*** Begin section ***
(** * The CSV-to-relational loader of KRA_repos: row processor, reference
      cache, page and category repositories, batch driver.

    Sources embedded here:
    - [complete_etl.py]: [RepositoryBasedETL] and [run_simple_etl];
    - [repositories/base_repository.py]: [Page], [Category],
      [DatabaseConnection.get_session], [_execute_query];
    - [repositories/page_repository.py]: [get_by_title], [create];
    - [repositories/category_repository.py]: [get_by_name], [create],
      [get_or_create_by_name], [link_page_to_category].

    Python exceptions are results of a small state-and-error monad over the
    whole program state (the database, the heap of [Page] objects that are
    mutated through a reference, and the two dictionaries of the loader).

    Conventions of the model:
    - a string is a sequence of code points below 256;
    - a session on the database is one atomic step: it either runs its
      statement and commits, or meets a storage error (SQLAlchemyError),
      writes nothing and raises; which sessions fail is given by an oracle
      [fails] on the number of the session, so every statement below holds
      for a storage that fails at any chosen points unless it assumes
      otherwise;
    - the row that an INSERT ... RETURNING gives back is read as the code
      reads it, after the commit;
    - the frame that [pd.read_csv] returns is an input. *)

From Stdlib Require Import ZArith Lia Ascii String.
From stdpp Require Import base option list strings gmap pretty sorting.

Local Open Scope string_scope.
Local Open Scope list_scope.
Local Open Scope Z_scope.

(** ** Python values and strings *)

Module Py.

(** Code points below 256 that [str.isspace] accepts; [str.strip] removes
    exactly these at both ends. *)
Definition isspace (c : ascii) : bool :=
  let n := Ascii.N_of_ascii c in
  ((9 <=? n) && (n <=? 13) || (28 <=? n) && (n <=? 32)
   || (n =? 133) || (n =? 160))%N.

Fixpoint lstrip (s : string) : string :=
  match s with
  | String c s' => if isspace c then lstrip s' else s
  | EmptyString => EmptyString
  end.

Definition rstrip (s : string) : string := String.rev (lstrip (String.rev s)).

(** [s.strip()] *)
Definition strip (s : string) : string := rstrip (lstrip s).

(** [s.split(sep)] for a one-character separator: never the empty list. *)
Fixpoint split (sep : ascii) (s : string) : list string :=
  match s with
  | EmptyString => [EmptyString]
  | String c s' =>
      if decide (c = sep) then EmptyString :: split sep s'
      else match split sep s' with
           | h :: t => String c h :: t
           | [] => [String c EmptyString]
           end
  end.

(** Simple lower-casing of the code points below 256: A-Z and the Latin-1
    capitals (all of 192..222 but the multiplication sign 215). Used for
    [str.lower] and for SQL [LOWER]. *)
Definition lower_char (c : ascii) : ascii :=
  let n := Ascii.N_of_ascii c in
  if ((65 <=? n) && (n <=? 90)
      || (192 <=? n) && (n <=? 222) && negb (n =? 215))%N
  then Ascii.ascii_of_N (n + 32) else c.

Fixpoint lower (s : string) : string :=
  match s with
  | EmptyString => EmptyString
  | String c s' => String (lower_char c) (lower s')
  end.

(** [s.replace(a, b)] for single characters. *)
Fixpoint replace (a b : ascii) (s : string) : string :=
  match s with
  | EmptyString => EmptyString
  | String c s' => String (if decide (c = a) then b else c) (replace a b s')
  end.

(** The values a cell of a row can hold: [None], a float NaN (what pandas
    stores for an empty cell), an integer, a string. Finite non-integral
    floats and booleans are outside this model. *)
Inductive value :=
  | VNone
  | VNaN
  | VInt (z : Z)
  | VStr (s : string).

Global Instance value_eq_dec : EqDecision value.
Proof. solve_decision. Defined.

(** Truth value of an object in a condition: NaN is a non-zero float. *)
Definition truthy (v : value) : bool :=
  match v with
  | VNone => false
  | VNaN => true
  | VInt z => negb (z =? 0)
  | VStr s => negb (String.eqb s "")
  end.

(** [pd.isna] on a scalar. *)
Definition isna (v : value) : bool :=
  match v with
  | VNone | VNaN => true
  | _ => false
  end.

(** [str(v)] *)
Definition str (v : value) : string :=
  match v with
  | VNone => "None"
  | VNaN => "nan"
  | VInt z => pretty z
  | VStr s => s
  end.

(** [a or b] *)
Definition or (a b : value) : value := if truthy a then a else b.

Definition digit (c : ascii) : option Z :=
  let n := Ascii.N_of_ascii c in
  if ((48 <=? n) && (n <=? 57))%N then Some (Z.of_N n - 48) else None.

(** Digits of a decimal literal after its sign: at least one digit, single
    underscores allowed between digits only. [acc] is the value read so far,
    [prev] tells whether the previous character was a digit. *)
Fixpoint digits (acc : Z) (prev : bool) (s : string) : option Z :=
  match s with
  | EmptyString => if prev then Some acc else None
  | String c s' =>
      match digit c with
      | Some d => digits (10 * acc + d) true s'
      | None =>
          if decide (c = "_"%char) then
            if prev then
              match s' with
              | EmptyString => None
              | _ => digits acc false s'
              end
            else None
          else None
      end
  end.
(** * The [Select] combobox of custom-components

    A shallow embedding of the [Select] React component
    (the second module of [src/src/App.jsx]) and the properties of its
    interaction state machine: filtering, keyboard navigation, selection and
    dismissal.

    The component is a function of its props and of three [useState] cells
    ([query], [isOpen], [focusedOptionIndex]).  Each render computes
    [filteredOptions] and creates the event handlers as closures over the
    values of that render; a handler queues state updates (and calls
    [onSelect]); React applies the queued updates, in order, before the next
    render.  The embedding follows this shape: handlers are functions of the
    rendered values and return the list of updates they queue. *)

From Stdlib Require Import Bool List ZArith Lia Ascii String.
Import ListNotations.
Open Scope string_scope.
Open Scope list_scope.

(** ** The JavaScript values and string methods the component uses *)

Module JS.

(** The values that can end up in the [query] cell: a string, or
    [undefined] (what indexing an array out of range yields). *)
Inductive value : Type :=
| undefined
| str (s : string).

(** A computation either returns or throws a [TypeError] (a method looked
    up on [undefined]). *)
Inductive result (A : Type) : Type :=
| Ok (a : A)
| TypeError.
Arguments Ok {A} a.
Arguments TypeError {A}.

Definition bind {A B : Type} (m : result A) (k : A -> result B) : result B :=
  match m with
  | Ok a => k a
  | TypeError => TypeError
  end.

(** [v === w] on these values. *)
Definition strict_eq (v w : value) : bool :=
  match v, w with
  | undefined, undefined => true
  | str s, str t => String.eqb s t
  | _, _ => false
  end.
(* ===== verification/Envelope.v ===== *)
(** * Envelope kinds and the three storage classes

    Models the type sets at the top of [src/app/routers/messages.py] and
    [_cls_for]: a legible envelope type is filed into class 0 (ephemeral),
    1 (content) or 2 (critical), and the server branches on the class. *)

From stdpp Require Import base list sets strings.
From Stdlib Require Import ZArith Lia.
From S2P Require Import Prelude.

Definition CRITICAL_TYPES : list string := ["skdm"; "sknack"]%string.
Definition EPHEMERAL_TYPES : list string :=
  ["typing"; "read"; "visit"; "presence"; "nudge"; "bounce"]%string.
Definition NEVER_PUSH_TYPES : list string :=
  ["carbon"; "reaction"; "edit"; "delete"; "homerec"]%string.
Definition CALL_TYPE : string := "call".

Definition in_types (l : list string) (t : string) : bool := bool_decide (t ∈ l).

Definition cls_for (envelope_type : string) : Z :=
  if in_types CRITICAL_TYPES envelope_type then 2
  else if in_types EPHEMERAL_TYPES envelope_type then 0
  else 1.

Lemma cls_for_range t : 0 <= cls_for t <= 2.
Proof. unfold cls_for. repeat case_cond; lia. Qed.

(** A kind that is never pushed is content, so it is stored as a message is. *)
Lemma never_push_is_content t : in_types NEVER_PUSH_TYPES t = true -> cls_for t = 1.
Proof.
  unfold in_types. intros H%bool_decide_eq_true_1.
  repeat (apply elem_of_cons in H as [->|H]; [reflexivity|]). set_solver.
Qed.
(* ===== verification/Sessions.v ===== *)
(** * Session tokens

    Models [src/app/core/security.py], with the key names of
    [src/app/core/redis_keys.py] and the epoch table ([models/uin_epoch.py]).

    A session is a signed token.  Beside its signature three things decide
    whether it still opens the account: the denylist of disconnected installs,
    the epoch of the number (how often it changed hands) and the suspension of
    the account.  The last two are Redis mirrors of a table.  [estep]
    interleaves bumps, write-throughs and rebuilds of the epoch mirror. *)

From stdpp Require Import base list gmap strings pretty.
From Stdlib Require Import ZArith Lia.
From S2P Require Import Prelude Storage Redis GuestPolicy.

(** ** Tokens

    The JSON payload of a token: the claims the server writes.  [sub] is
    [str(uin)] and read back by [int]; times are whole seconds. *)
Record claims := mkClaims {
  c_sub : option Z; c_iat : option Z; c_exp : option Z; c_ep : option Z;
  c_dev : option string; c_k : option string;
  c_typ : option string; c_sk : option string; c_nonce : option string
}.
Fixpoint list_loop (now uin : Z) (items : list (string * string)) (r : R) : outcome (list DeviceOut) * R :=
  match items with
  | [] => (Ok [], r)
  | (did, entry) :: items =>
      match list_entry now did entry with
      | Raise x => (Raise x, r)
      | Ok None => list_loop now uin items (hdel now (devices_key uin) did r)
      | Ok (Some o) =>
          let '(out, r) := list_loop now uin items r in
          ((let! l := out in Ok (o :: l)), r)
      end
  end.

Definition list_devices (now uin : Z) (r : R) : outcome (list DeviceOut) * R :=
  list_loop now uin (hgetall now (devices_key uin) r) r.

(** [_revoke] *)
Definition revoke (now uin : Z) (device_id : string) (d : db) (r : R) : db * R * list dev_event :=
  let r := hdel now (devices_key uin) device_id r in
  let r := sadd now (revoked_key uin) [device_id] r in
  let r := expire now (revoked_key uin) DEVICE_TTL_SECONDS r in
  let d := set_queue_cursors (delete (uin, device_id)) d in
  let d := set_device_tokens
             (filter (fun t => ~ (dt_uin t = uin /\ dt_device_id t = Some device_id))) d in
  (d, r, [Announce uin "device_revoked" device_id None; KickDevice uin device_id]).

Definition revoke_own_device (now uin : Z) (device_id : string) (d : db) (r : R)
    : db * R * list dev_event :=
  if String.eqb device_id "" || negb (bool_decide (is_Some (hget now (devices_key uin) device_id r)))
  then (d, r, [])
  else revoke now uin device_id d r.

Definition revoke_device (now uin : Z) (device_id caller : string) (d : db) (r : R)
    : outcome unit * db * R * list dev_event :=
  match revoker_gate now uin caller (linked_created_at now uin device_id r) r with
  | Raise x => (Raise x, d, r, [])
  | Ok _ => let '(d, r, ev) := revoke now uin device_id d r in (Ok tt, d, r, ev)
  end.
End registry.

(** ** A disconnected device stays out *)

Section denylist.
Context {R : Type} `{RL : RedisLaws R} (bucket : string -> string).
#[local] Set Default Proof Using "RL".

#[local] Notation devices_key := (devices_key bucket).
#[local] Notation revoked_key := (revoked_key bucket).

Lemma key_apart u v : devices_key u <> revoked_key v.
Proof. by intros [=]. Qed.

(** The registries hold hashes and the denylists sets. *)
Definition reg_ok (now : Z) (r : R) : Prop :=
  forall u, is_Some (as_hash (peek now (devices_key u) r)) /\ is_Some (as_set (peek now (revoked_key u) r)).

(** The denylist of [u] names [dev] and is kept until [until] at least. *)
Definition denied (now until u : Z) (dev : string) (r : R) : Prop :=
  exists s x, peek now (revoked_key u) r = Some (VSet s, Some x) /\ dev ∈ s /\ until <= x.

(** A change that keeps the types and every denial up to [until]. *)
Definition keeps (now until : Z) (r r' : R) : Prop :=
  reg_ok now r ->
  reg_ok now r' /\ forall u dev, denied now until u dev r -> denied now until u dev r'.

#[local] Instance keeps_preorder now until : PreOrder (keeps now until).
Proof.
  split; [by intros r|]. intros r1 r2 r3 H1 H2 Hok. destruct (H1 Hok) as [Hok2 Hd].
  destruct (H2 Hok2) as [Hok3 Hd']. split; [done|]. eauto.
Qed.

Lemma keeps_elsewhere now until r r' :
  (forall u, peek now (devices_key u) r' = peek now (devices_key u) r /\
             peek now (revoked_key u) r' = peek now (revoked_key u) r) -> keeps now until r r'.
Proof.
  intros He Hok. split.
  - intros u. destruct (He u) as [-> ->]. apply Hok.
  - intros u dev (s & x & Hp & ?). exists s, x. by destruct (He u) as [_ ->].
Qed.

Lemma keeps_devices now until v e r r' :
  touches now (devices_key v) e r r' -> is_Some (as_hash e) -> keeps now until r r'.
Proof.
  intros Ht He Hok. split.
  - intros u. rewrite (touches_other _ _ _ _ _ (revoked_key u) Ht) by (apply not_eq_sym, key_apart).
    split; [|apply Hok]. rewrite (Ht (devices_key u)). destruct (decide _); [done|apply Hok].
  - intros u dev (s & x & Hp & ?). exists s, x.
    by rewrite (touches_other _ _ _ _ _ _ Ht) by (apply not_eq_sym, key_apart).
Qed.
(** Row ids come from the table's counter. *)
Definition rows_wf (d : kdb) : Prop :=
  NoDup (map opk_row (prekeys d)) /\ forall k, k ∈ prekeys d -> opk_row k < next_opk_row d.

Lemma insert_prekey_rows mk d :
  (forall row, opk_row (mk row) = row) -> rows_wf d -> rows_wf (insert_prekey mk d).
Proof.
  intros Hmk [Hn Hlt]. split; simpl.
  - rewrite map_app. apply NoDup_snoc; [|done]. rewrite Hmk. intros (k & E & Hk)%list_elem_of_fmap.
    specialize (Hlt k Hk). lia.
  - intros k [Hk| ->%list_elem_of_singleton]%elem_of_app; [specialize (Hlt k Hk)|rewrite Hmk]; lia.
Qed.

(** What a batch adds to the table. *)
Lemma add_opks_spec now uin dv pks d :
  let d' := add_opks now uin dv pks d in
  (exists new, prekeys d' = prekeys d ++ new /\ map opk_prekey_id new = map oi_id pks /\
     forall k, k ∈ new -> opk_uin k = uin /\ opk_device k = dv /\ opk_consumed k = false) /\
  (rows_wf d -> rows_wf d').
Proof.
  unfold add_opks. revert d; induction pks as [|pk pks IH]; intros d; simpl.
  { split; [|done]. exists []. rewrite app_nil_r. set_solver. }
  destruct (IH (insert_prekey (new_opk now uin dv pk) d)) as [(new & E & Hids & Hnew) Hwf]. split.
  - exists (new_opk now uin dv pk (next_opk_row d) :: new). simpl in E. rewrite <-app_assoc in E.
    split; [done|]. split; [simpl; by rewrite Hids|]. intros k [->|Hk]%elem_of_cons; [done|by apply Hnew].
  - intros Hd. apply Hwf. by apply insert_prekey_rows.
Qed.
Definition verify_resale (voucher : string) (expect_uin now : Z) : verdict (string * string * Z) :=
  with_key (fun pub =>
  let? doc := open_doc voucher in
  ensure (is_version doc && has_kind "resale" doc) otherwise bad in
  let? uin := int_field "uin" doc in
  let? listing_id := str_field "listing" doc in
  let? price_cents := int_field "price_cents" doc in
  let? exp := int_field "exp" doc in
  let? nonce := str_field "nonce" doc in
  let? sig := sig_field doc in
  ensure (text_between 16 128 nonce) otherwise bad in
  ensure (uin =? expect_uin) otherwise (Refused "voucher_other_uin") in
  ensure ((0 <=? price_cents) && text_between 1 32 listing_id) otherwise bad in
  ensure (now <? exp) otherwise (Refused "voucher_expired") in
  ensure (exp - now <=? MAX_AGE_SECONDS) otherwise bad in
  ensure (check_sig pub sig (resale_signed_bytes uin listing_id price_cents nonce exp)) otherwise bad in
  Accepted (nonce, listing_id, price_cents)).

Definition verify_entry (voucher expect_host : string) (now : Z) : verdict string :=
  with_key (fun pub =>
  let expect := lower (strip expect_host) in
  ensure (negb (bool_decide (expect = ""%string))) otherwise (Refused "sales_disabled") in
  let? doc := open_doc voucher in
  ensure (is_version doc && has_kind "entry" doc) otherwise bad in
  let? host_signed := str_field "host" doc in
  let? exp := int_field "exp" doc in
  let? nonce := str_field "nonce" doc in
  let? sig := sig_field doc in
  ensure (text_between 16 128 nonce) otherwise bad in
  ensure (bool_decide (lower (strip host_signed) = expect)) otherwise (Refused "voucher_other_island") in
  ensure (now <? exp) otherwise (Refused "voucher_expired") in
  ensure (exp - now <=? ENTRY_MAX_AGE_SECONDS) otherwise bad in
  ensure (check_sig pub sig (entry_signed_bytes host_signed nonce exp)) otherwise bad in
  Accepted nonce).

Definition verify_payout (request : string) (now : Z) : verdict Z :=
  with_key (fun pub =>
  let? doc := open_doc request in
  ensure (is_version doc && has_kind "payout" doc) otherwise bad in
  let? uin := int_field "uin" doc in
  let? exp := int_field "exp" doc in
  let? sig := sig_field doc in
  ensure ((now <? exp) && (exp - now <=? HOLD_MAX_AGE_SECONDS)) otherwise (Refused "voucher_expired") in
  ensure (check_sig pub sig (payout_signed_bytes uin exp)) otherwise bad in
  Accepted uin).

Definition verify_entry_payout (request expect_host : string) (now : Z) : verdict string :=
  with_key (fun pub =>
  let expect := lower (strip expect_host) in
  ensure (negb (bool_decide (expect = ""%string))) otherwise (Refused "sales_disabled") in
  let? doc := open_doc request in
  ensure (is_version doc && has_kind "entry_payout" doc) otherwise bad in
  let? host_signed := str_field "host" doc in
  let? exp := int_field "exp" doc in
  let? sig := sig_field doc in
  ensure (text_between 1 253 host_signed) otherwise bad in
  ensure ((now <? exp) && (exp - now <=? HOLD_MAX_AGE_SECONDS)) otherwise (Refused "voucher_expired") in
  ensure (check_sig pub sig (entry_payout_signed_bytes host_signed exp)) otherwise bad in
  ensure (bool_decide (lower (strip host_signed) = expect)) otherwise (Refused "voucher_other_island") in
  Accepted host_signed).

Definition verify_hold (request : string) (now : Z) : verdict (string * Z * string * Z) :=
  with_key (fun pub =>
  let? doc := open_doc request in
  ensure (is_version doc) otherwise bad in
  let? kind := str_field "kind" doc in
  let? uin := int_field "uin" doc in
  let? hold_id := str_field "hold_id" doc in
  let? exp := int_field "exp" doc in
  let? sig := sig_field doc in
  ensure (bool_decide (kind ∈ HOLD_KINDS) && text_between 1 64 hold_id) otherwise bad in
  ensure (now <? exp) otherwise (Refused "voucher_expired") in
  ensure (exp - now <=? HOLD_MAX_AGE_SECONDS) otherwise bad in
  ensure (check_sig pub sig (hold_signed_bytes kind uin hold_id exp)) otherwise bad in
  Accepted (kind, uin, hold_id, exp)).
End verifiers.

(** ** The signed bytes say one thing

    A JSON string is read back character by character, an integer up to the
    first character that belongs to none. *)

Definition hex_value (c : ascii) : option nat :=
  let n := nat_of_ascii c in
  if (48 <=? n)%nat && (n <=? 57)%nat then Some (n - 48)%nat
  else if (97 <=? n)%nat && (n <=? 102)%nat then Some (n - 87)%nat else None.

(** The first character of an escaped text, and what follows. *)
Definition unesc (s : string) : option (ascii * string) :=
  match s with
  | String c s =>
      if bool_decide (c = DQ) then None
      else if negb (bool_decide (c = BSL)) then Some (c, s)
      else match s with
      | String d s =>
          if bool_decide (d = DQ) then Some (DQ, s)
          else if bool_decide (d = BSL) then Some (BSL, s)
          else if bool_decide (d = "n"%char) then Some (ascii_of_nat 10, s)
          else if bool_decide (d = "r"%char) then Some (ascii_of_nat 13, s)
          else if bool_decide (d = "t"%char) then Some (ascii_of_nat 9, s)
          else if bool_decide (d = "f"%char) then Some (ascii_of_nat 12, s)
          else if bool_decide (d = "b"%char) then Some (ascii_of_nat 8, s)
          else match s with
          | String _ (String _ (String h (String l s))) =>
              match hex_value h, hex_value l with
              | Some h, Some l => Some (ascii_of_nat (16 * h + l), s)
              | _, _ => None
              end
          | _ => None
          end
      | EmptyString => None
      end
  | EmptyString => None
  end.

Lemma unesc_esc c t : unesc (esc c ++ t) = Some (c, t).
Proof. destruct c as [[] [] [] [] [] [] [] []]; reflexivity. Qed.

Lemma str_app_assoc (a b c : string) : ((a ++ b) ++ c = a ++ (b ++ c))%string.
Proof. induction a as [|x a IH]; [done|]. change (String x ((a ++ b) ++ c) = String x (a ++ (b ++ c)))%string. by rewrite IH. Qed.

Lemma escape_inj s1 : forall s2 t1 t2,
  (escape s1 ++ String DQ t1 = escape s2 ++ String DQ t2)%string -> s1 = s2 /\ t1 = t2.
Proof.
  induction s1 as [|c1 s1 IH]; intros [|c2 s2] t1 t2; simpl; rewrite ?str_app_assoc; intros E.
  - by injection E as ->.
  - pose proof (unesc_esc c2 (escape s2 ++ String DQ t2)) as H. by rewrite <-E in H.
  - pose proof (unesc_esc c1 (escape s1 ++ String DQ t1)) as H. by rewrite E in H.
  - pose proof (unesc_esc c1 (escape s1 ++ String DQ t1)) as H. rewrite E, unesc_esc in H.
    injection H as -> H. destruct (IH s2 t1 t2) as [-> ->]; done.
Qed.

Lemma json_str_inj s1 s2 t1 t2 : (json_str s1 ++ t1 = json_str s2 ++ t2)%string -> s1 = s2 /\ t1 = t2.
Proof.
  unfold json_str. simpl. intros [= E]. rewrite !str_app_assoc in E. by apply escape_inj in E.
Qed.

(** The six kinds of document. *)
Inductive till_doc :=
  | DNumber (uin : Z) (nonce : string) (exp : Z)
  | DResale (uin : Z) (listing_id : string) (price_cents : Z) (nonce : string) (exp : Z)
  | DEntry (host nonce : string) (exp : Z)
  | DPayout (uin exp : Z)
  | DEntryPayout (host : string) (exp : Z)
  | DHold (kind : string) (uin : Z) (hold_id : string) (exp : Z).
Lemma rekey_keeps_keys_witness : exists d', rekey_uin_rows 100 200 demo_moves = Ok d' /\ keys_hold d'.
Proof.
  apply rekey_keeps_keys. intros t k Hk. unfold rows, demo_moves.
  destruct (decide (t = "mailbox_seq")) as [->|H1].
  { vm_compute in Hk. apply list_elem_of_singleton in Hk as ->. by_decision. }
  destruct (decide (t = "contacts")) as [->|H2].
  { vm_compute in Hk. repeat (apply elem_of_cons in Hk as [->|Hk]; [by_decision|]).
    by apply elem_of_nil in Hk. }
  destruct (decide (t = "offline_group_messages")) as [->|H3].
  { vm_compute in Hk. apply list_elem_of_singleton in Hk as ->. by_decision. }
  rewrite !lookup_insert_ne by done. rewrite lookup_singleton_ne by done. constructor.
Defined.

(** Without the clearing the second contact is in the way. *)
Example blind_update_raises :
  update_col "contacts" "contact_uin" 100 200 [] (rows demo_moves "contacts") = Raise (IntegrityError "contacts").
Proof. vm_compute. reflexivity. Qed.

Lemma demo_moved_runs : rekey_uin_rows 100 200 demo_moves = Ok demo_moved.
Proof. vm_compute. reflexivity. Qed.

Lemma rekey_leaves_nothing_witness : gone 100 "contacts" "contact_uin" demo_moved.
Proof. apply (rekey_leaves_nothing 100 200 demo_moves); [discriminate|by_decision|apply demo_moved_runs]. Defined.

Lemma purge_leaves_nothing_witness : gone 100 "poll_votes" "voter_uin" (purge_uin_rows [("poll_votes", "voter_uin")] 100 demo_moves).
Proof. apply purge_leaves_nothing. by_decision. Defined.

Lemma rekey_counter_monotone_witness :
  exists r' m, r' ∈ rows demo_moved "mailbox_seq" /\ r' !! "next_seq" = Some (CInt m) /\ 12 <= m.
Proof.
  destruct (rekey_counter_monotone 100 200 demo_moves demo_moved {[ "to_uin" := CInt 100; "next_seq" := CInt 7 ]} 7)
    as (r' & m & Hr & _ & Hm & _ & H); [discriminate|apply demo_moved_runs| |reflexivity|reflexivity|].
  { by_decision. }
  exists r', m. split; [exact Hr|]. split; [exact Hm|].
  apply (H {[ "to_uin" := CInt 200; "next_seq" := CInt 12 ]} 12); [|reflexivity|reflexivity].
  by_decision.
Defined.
*** End section ***
About this task
Whenever the word "integer" shows up in a line of the entries above, copy that line.

Output
    stores for an empty cell), an integer, a string. Finite non-integral
    A JSON string is read back character by character, an integer up to the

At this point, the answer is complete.